Spent too much time today trying to get mod_rewrite to behave. The problem was simple enough, but I just couldn’t get reliable behaviour out of it. Thought I needed it because straight Redirect doesn’t do regex. Then found RedirectMatch, which is exactly that – redirects with pattern matching. Is this httpd’s best-kept secret?

What I hate is that when you’re reading complicated docs and examples on something like mod_rewrite, nobody ever puts a line in there: “By the way, if you’re like 99% of people, you’ll probably find that RedirectMatch accomplishes the same thing but much more easily.” Nope. Nerds gotta do it the hard way or it doesn’t count.

Tales of a BeOS Refugee

The piece I wrote for osnews.com came out today. 15,000 words on the experience of a BeOS user migrating to OS X. Got slashdotted later in the day. Mail is rolling on, most of it supportive. I got a few things wrong, as always, but overall the response has been pretty good – still waiting for the flames to start – I was pretty harsh on Windows, Linux and pre-X Mac OS. In fact, reading again, I sound like I hate everything, impossible to satisfy. Nope – I just think we won’t get perfection from anyone if we don’t demand it.

OSX Eats Itself

19 days of sweet uptime on the OS box, then we have to go and have a five-second power outage today. After reboot, most of my apps won’t launch. The dock icons just bounce eternally. Try to Force Quit and they won’t quit. App launching is stuck in limbo.

Reboot in single user mode and run fsck -y. One small error found, but that doesn’t fix the problem. Try to reinstall X 10.1 but it won’t let me – says it can’t find a valid OS X installation. Which is ridiculous because the OS will still boot.

Call Apple Support for the first time. Friendly and patient, but I felt like I knew more about OSX than the rep did, and I’ve only been using for a couple months. He suggested installing over again back from OSX and going through the upgrades, which is what I was hoping to avoid.

So install OS X. Install OS X.1. Then do all the online software updates to get back to X.1.1. Some of the downloadable updates are upwards of 10MBs. I’ve already done these – aren’t they cached somewhere? Why do I have to download them all again?

Problem solved, but there goes half my Saturday. As if there weren’t other things I wanted to be working on today.

Lessons:

1) HFS+ needs journaling badly.
2) Apple Support ain’t that helpful. Could have gotten better answers for free online.
3) HFS+ needs journaling badly.

20 Year Usenet Archive

This is pretty amazing. Amazing that there’s finally a near-complete and total usenet archive for the first time, and amazing to see some of this old stuff. I remember some of these posts and scandals, but not most of them.
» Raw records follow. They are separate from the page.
(* ===== verification/Vm.v ===== *)
(** * Address spaces

    [stam/vm.c]: the three-level page tables of a process, written through the
    kernel's window onto physical memory.  [translate] is the reference, what
    the hardware's walk answers; the theorems say what each operation does to
    it: splitting a block changes nothing, mapping a page changes that page
    alone, a check that passes means every byte is the program's, and a write
    to a shared page gives its writer a private copy. *)
From S2P Require Import Prelude Bytes Mem Pmm.

(** ** The descriptors *)
Definition D_TABLE : Z := 0x3.
Definition D_BLOCK : Z := 0x1.
Definition D_PAGE : Z := 0x3.
Definition D_VALID : Z := 0x1.
Definition D_AF : Z := Z.shiftl 1 10.
Definition D_SH_INNER : Z := Z.shiftl 3 8.
Definition D_AP_EL0 : Z := Z.shiftl 1 6.
Definition D_PXN : Z := Z.shiftl 1 53.
Definition D_UXN : Z := Z.shiftl 1 54.
Definition ATTR_NORMAL : Z := 1.
Definition D_AP_RO : Z := Z.shiftl 1 7.
Definition ADDR_MASK : Z := 0x0000fffffffff000.
Definition USER_LIMIT : Z := Z.shiftl 1 39.

(** [x & ~y] *)
Definition clear (x y : Z) : Z := Z.ldiff x y.

(** The allocator and memory, and the table this processor is filling in. *)
Record vm := Vm { pm : pmm; user_table_kva : Z; l1_user : Z }.

Definition set_pm (s : vm) (p : pmm) : vm := Vm p (user_table_kva s) (l1_user s).
Definition wordv (s : vm) (a : Z) : Z := word (mem (pm s)) a.
Definition storev (s : vm) (a v : Z) : vm := set_pm s (set_mem (pm s) (store (mem (pm s)) a v)).

Definition mmu_current_user_table_kva (s : vm) : Z :=
  if negb (user_table_kva s =? 0) then user_table_kva s else l1_user s.
Definition mmu_set_current_user_table_kva (s : vm) (t : Z) : vm := Vm (pm s) t (l1_user s).

Definition alloc (s : vm) : Z * vm := let '(p, m) := alloc_page (pm s) in (p, set_pm s m).
Definition free (s : vm) (p : Z) : vm := set_pm s (free_page (pm s) p).

(** [&tbl[i]] *)
Definition slot (tbl i : Z) : Z := tbl + 8 * i.
Definition i1 (va : Z) : Z := Z.land (Z.shiftr va 30) 511.
Definition i2 (va : Z) : Z := Z.land (Z.shiftr va 21) 511.
Definition i3 (va : Z) : Z := Z.land (Z.shiftr va 12) 511.

Definition table_at (desc : Z) : Z := phys_to_kva (Z.land desc ADDR_MASK).

(** ** Filling in tables *)

(** The [for] loop of [split] over a valid descriptor: entries [i ..]. *)
Fixpoint split_loop (m : memory) (tbl base attrs child_size : Z) (i : Z) (n : nat) : memory :=
  match n with
  | O => m
  | S n =>
      let d := Z.lor (Z.lor (base + i * child_size) attrs)
                 (if child_size =? 4096 then D_PAGE else D_BLOCK) in
      split_loop (store m (slot tbl i) d) tbl base attrs child_size (i + 1) n
  end.

(** [split]; [0] is the null pointer. *)
Definition split (s : vm) (sl child_size : Z) : Z * vm :=
  let old := wordv s sl in
  let '(tbl, s) := alloc s in
  if tbl =? 0 then (0, s) else
  let s :=
    if negb (Z.land old D_VALID =? 0) then
      let base := Z.land (clear old (child_size * 512 - 1)) ADDR_MASK in
      let attrs := clear (clear old ADDR_MASK) 3 in
      set_pm s (set_mem (pm s) (split_loop (mem (pm s)) tbl base attrs child_size 0 512))
    else set_pm s (set_mem (pm s) (fill (mem (pm s)) tbl 0 512)) in
  (tbl, storev s sl (Z.lor (kva_to_phys (pm s) tbl) D_TABLE)).
(** From the choice of [next] on.  [sp]: the stack pointer [cpu_switch] saves. *)
Definition switch_to (me prev next : nat) (sp : Z) (s : sched) : sched :=
  let s := with_switches (u64 (switches s + 1)) s in
  let low := t_stack_low (th s prev) in
  let s := if negb (low =? 0) && negb (word (mem (pages_ s)) low =? STACK_CANARY)
           then with_pages (set_mem (pages_ s) (store (mem (pages_ s)) low STACK_CANARY)) s else s in
  let s := upd prev (set_user_table (cpu_table (cpu_of s me))) s in
  let s := upd_cpu me (set_table (t_user_table (th s next))) s in
  let s := if is_state RUNNING (th s prev) then upd prev (set_state RUNNABLE) s else s in
  let s := upd next (set_state RUNNING) s in
  let s := upd next (set_last_cpu (Z.of_nat me)) s in
  let s := upd next (fun t => set_ran_on (Z.lor (t_ran_on t) (Z.shiftl 1 (Z.land (Z.of_nat me) 31))) t) s in
  let s := upd_cpu me (set_cur (Some next)) s in
  let s := upd next (fun t => set_slices (u64 (t_slices t + 1)) t) s in
  let s := if negb (t_space (th s next) =? 0) && negb (t_space (th s next) =? t_space (th s prev))
           then upd_cpu me (switch_user (t_space (th s next))) s else s in
  upd prev (set_sp sp) s.

Definition schedule_locked (me : nat) (sp : Z) (s : sched) : sched :=
  let s := expire s in
  match current s me with
  | None => s
  | Some prev =>
      match next_runnable me (Some prev) s with
      | Some next => if Nat.eqb next prev then s else switch_to me prev next sp s
      | None =>
          if is_state RUNNING (th s prev) then s else
          match idle (cpu_of s me) with
          | None => s
          | Some next => if Nat.eqb next prev then s else switch_to me prev next sp s
          end
      end
  end.

Definition schedule (me : nat) (sp : Z) (s : sched) : sched :=
  if started s then schedule_locked me sp s else s.

(** ** Blocking and waking *)
Definition block (me : nat) (sp : Z) (f : thread -> thread) (s : sched) : sched :=
  match current s me with
  | None => s
  | Some c =>
      if negb (is_state RUNNING (th s c)) then s else
      schedule_locked me sp (upd c (fun t => set_state BLOCKED (f t)) s)
  end.

Definition thread_block_on_console (me : nat) (sp : Z) (s : sched) : sched :=
  block me sp (set_wait_reason WAIT_CONSOLE) s.

Definition thread_block_on_pipe (me : nat) (sp object : Z) (s : sched) : sched :=
  block me sp (fun t => set_wake_at 0 (set_wait_object object (set_wait_reason WAIT_PIPE t))) s.

Definition thread_block_on_pipe_until (me : nat) (sp object n : Z) (s : sched) : sched :=
  block me sp (fun t => set_wake_at (u64 (ticks s + (if n =? 0 then 1 else n)))
                          (set_wait_object object (set_wait_reason WAIT_PIPE t))) s.

Definition thread_wake_pipe (object : Z) (s : sched) : sched :=
  on_all (fun t => is_state BLOCKED t && (t_wait_reason t =? WAIT_PIPE) && (t_wait_object t =? object))
    (fun t => set_state RUNNABLE (set_wake_at 0 t)) s.

Definition thread_wake_console (s : sched) : sched :=
  on_all (fun t => is_state BLOCKED t && (t_wait_reason t =? WAIT_CONSOLE)) (set_state RUNNABLE) s.

(** ** Signals *)
Definition signal_hits (pid : Z) (t : thread) : bool :=
  negb (is_state FREE t) && negb (is_state ZOMBIE t)
  && (if pid <? 0 then t_pgid t =? i32 (- pid) else t_id t =? pid).

Definition thread_signal (pid sig : Z) (s : sched) : Z * sched :=
  let hit := signal_hits pid in
  (zlen (filter (fun t => hit t = true) (take (n_threads s) (threads s))),
   on_all hit (fun t =>
     let t := set_pending (i32 (Z.lor (t_pending t) (Z.shiftl 1 sig))) t in
     if is_state BLOCKED t then set_state RUNNABLE t else t) s).

(** The lowest pending signal that is not held off; 0 for none. *)
Fixpoint lowest_signal (p sig : Z) (n : nat) : Z :=
  match n with
  | O => 0
  | S n => if Z.testbit p sig then sig else lowest_signal p (sig + 1) n
  end.

Definition thread_signalled (t : thread) : Z :=
  let p := Z.land (u64 (t_pending t)) (Z.lnot (Z.ldiff (t_blocked t) (Z.shiftl 1 SIGKILL))) in
  if p =? 0 then 0 else lowest_signal p 1 31.

Fixpoint find_id (ts : list thread) (id : Z) (i n : nat) : option nat :=
  match n with
  | O => None
  | S n =>
      let t := nth i ts zero_thread in
      if negb (is_state FREE t) && (t_id t =? id) then Some i else find_id ts id (S i) n
  end.

Definition named (me : nat) (pid : Z) (s : sched) : option nat :=
  let id := if negb (pid =? 0) then pid
            else match current s me with Some c => t_id (th s c) | None => -1 end in
  find_id (threads s) id 0 (n_threads s).

Definition thread_setpgid (me : nat) (pid pgid : Z) (s : sched) : Z * sched :=
  match named me pid s with
  | None => (-1, s)
  | Some i =>
      let g := if negb (pgid =? 0) then pgid else t_id (th s i) in
      (g, upd i (set_pgid g) s)
  end.

Definition thread_pgid_of (me : nat) (pid : Z) (s : sched) : Z :=
  match named me pid s with None => -1 | Some i => t_pgid (th s i) end.

(** ** Collecting *)
Fixpoint free_stack (p : pmm) (low : Z) (n : nat) : pmm :=
  match n with O => p | S n => free_stack (free_page p low) (low + PAGE_SIZE) n end.

Definition release_slot (i : nat) (s : sched) : sched :=
  let low := t_stack_low (th s i) in
  let s := if negb (low =? 0)
           then upd i (set_stack_low 0) (with_pages (free_stack (pages_ s) low (Z.to_nat STACK_PAGES)) s)
           else s in
  upd i (fun t =>
    Thread 0 (t_stack_low t) (-1) FREE "free" (t_slices t) 0 (t_user_table t) (-1) 0 0
      (t_last_cpu t) (t_ran_on t) (t_home t) (t_pgid t) (t_pending t) 0 (t_wake_at t)
      (t_blocked t) (t_sigact t) (t_fd t) (t_sav t)) s.

(** The scan of [thread_reap] and of [thread_wait]: the first finished child,
    else whether there are children at all. *)
Fixpoint scan (ts : list thread) (id : Z) (have : bool) (i n : nat) : nat + bool :=
  match n with
  | O => inr have
  | S n =>
      let t := nth i ts zero_thread in
      if negb (t_parent t =? id) then scan ts id have (S i) n
      else if is_state ZOMBIE t then inl i
      else scan ts id (have || negb (is_state FREE t)) (S i) n
  end.

Definition my_id (s : sched) (me : nat) : Z :=
  match current s me with Some c => t_id (th s c) | None => -1 end.

(** The id, the status stored through the pointer, and the new state. *)
Definition thread_reap (me : nat) (s : sched) : Z * Z * sched :=
  match scan (threads s) (my_id s me) false 0 (n_threads s) with
  | inl i => (t_id (th s i), t_status (th s i), release_slot i s)
  | inr have => (if have then 0 else -1, 0, s)
  end.

(** One turn of the loop of [thread_wait]: an answer, or asleep. *)
Inductive wait_result := WaitDone (id status : Z) | WaitAgain.

Definition thread_wait (me : nat) (sp : Z) (s : sched) : wait_result * sched :=
  match scan (threads s) (my_id s me) false 0 (n_threads s) with
  | inl i => (WaitDone (t_id (th s i)) (t_status (th s i)), release_slot i s)
  | inr false => (WaitDone (-1) 0, s)
  | inr true =>
      match current s me with
      | None => (WaitAgain, s)
      | Some c =>
          (WaitAgain, schedule_locked me sp
             (upd c (fun t => set_state BLOCKED (set_wait_reason WAIT_CHILD t)) s))
      end
  end.

(** [thread_exit], the two sections under the lock: before the descriptors are
    closed and the space is freed, and after. *)
Definition exit_mark (me : nat) (status : Z) (s : sched) : Z * sched :=
  match current s me with
  | None => (0, s)
  | Some c =>
      (t_space (th s c),
       upd c (fun t => set_space 0 (set_status status (set_state ZOMBIE t))) s)
  end.

Definition exit_wake (me : nat) (s : sched) : sched :=
  match current s me with
  | None => s
  | Some c =>
      let parent := t_parent (th s c) in
      on_all (fun t => (t_id t =? parent) && is_state BLOCKED t && (t_wait_reason t =? WAIT_CHILD))
        (set_state RUNNABLE) s
  end.

Definition threads_alive (s : sched) : Z :=
  zlen (filter (fun t => is_state RUNNABLE t || is_state BLOCKED t = true)
          (take (n_threads s) (threads s))).

(** ** Reading the state back *)
Lemma th_upd i f s j :
  th (upd i f s) j = if bool_decide (j = i /\ (i < length (threads s))%nat) then f (th s i) else th s j.
Proof.
  unfold th, upd. cbn. rewrite !nth_lookup. case_bool_decide as E.
  - destruct E as [-> Hl]. rewrite list_lookup_alter_eq.
    destruct (lookup_lt_is_Some_2 _ _ Hl) as [t ->]. done.
  - destruct (decide (j = i)) as [->|].
    + rewrite list_lookup_alter_eq. destruct (threads s !! i) eqn:El; [|done].
      exfalso. apply E. split; [done|]. by eapply lookup_lt_Some.
    + by rewrite list_lookup_alter_ne.
Qed.
Lemma th_upd_eq i f s : (i < length (threads s))%nat -> th (upd i f s) i = f (th s i).
Proof. intros. rewrite th_upd. by rewrite bool_decide_true. Qed.
Lemma th_upd_ne i f s j : j <> i -> th (upd i f s) j = th s j.
Proof. intros. rewrite th_upd. rewrite bool_decide_false; [done|]. by intros []. Qed.

Lemma length_upd i f s : length (threads (upd i f s)) = length (threads s).
Proof. apply length_alter. Qed.
Lemma n_upd i f s : n_threads (upd i f s) = n_threads s.
Proof. done. Qed.

Lemma th_on_all p f s i :
  (i < length (threads s))%nat ->
  th (on_all p f s) i = if (i <? n_threads s)%nat && p (th s i) then f (th s i) else th s i.
Proof.
  intros Hl. unfold th, on_all. cbn. rewrite !nth_lookup, list_lookup_imap.
  destruct (lookup_lt_is_Some_2 _ _ Hl) as [t ->]. done.
Qed.
Lemma length_on_all p f s : length (threads (on_all p f s)) = length (threads s).
Proof. apply length_imap. Qed.

Lemma cpu_upd me f s c :
  (me < length (cpus s))%nat ->
  cpu_of (upd_cpu me f s) c = if bool_decide (c = me) then f (cpu_of s me) else cpu_of s c.
Proof.
  intros Hl. unfold cpu_of, upd_cpu. cbn. rewrite !nth_lookup. case_bool_decide as E.
  - subst. rewrite list_lookup_alter_eq. destruct (lookup_lt_is_Some_2 _ _ Hl) as [x ->]. done.
  - by rewrite list_lookup_alter_ne.
Qed.
Lemma length_upd_cpu me f s : length (cpus (upd_cpu me f s)) = length (cpus s).
Proof. apply length_alter. Qed.

Lemma is_state_true st t : is_state st t = true <-> t_state t = st.
Proof. unfold is_state. apply bool_decide_eq_true. Qed.
Lemma is_state_false st t : is_state st t = false <-> t_state t <> st.
Proof. unfold is_state. apply bool_decide_eq_false. Qed.

(** What a switch leaves alone in a thread. *)
Definition ident (t : thread) :=
  (t_id t, t_name t, t_space t, t_parent t, t_status t, t_wait_reason t, t_wait_object t,
   (t_wake_at t, t_home t, t_pgid t, t_pending t, t_blocked t, t_sigact t, t_fd t, t_sav t)).

(** *** What a switch does *)
Record switched (me prev next : nat) (s s' : sched) : Prop := {
  sw_state i : t_state (th s' i) =
    if bool_decide (i = next) then RUNNING
    else if bool_decide (i = prev) && is_state RUNNING (th s prev) then RUNNABLE
    else t_state (th s i);
  sw_ident i : ident (th s' i) = ident (th s i);
  sw_cur c : current s' c = if bool_decide (c = me) then Some next else current s c;
  sw_idle c : idle (cpu_of s' c) = idle (cpu_of s c);
  sw_n : n_threads s' = n_threads s;
  sw_len : length (threads s') = length (threads s) /\ length (cpus s') = length (cpus s);
  sw_id : next_id s' = next_id s;
  sw_slices : t_slices (th s' next) = u64 (t_slices (th s next) + 1)
}.

(** A step of [switch_to] that changes one thread. *)
Ltac th_simpl :=
  repeat (rewrite ?length_upd, ?length_upd_cpu; first
    [ rewrite th_upd_eq by (rewrite ?length_upd; done || lia)
    | rewrite th_upd_ne by done ]).

Section switch.
Context (me prev next : nat) (sp : Z) (s : sched).
Context (Hprev : (prev < length (threads s))%nat) (Hnext : (next < length (threads s))%nat)
  (Hne : next <> prev) (Hme : (me < length (cpus s))%nat).

(** The same, one field at a time: [g] is a projection the step keeps. *)
Lemma th_keep {A} (g : thread -> A) i f st j :
  (forall t, g (f t) = g t) -> g (th (upd i f st) j) = g (th st j).
Proof.
  intros Hg. rewrite th_upd. case_bool_decide as E; [|done]. destruct E as [-> _]. apply Hg.
Qed.

Lemma th_cpu me' f st j : th (upd_cpu me' f st) j = th st j.
Proof. done. Qed.
Lemma first_free_spec ts i n k :
  first_free ts i n = Some k -> (i <= k < i + n)%nat /\ t_state (nth k ts zero_thread) = FREE.
Proof.
  revert i. induction n as [|n IH]; intros i; cbn [first_free]; [done|].
  destruct (is_state FREE (nth i ts zero_thread)) eqn:E.
  - intros [= <-]. split; [lia|]. by apply is_state_true.
  - intros H%IH. destruct H. split; [lia|done].
Qed.

Lemma alloc_slot_spec s i s1 :
  length (threads s) = MAX_THREADS -> (n_threads s <= MAX_THREADS)%nat ->
  alloc_slot s = Some (i, s1) ->
  taken i s s1 /\ t_state (th s1 i) = FREE /\ next_id s1 = next_id s /\ pages_ s1 = pages_ s.
Proof.
  intros Hl Hn. unfold alloc_slot.
  destruct (first_free (threads s) 0 (n_threads s)) as [k|] eqn:E.
  - intros [= <- <-]. apply first_free_spec in E as [Hk Hf].
    repeat split; try done; lia.
  - destruct (Nat.ltb_spec (n_threads s) MAX_THREADS); [|done]. intros [= <- <-].
    split; [split|split; [|done]].
    + cbn. apply length_alter.
    + done.
    + split; cbn -[MAX_THREADS]; lia.
    + cbn. lia.
    + lia.
    + cbn. lia.
    + intros j Hj. change (th (upd (n_threads s) (set_state FREE) s) j = th s j). by apply th_upd_ne.
    + change (t_state (th (upd (n_threads s) (set_state FREE) s) (n_threads s)) = FREE).
      rewrite th_upd_eq by lia. done.
Qed.

(** Work on the slot keeps it the only one touched. *)
Lemma taken_upd i f s s1 : taken i s s1 -> taken i s (upd i f s1).
Proof.
  intros [? ? ? ? ? ? Ho]. split; try done.
  - by rewrite length_upd.
  - intros j Hj. rewrite th_upd_ne by done. by apply Ho.
Qed.
Lemma taken_pages i p s s1 : taken i s s1 -> taken i s (with_pages p s1).
Proof. by intros [? ? ? ? ? ? ?]. Qed.
Lemma taken_next_id i v s s1 : taken i s s1 -> taken i s (with_next_id v s1).
Proof. by intros [? ? ? ? ? ? ?]. Qed.
Create HintDb taken.
#[local] Hint Resolve taken_upd taken_pages taken_next_id : taken.

Lemma taken_lt i s s1 : length (threads s) = MAX_THREADS -> taken i s s1 -> (i < length (threads s1))%nat.
Proof. intros Hl [Hl1 _ Hn Hi _ _ _]. lia. Qed.

(** ** What the creators make *)
Definition pgid_here (s : sched) (me : nat) : Z :=
  match current s me with Some c => t_pgid (th s c) | None => 0 end.

(** A slot as [slot_init] leaves it, whatever its state. *)
Record newborn (me : nat) (s : sched) (name : string) (t : thread) : Prop := {
  nb_id : t_id t = next_id s;
  nb_name : t_name t = name;
  nb_parent : t_parent t = my_id s me;
  nb_pgid : t_pgid t = pgid_here s me;
  nb_home : t_home t = -1;
  nb_pending : t_pending t = 0 /\ t_blocked t = 0 /\ t_wake_at t = 0;
  nb_sigact : t_sigact t = replicate NSIG (SigAction 0 0 0);
  nb_fd : t_fd t = replicate NFD None
}.

Lemma slot_init_spec me i name sp s s1 :
  length (threads s) = MAX_THREADS -> taken i s s1 -> next_id s1 = next_id s ->
  (forall c, current s me = Some c -> c <> i) ->
  taken i s (slot_init me i name sp s1)
  /\ next_id (slot_init me i name sp s1) = i32 (next_id s + 1)
  /\ newborn me s name (th (slot_init me i name sp s1) i)
  /\ t_state (th (slot_init me i name sp s1) i) = t_state (th s1 i)
  /\ t_space (th (slot_init me i name sp s1) i) = sp
  /\ pages_ (slot_init me i name sp s1) = pages_ s1.
Proof.
  intros Hl Ht Hid Hc. pose proof (taken_lt _ _ _ Hl Ht) as Hi.
  unfold slot_init. rewrite Hid.
  assert (current s1 me = current s me) as Hcur by (unfold current, cpu_of; by rewrite (tk_cpus _ _ _ Ht)).
  split; [by apply taken_next_id, taken_upd|]. split; [done|].
  match goal with |- context [with_next_id ?v (upd i ?f s1)] =>
    assert (th (with_next_id v (upd i f s1)) i = f (th s1 i)) as -> by (by apply th_upd_eq) end.
  rewrite Hcur. split; [|done].
  destruct (current s me) as [c|] eqn:E; [rewrite (tk_other _ _ _ Ht c (Hc c eq_refl))|];
    split; unfold my_id, pgid_here; rewrite ?E; done.
Qed.

(** A [store] to the stack of a slot in hand. *)
Lemma with_pages_th p s i : th (with_pages p s) i = th s i.
Proof. done. Qed.

Section create.
Context (ep : Z).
Got a kick out of the first usenet post from an AOL account – I helped to beta test that service. That message mentioned the fact that CompuServe (CIS) was just starting an Internet gateway. At the time, none of the proprietary services had connections to the net – AOL, CIS, and Prodigy were all self-contained universes. I remember when my CIS ID (CompuServe was command-line only at the time) — 72241,1777 — suddenly got access to the rest of the world and I became 72241.1777@compuserve.com . Everything opened up at once. A few months later, CompuServe got a GUI. Saw the Mosaic browser for the first time later that year. Everything was happening so fast…

Canonical Errors

In the ID3v1 spec (see end of document), the genre “psychedelic” is misspelled as “psychadelic.” Which means it’s misspelled in the id3ren tool I recompiled for BeOS, which means that RipEnc has probably created tens of thousands of misspelled attributes on people’s BeOS systems over the years. I could have recompiled it with it spelled correctly, but didn’t want to affect compatibility with other tools on that genre. I should have done it anyway. Now the misspelling shows up in a screenshot that’s going to end up in my BeOS/OSX piece on osnews.com on Monday. And I’ll look like an idiot, even though that institutionalized misspelling has been bugging me for years. I wouldn’t have thought of it except that mneptok spotted it and called me on the carpet for it.

How much of history is mistakes compounded by time and propagation?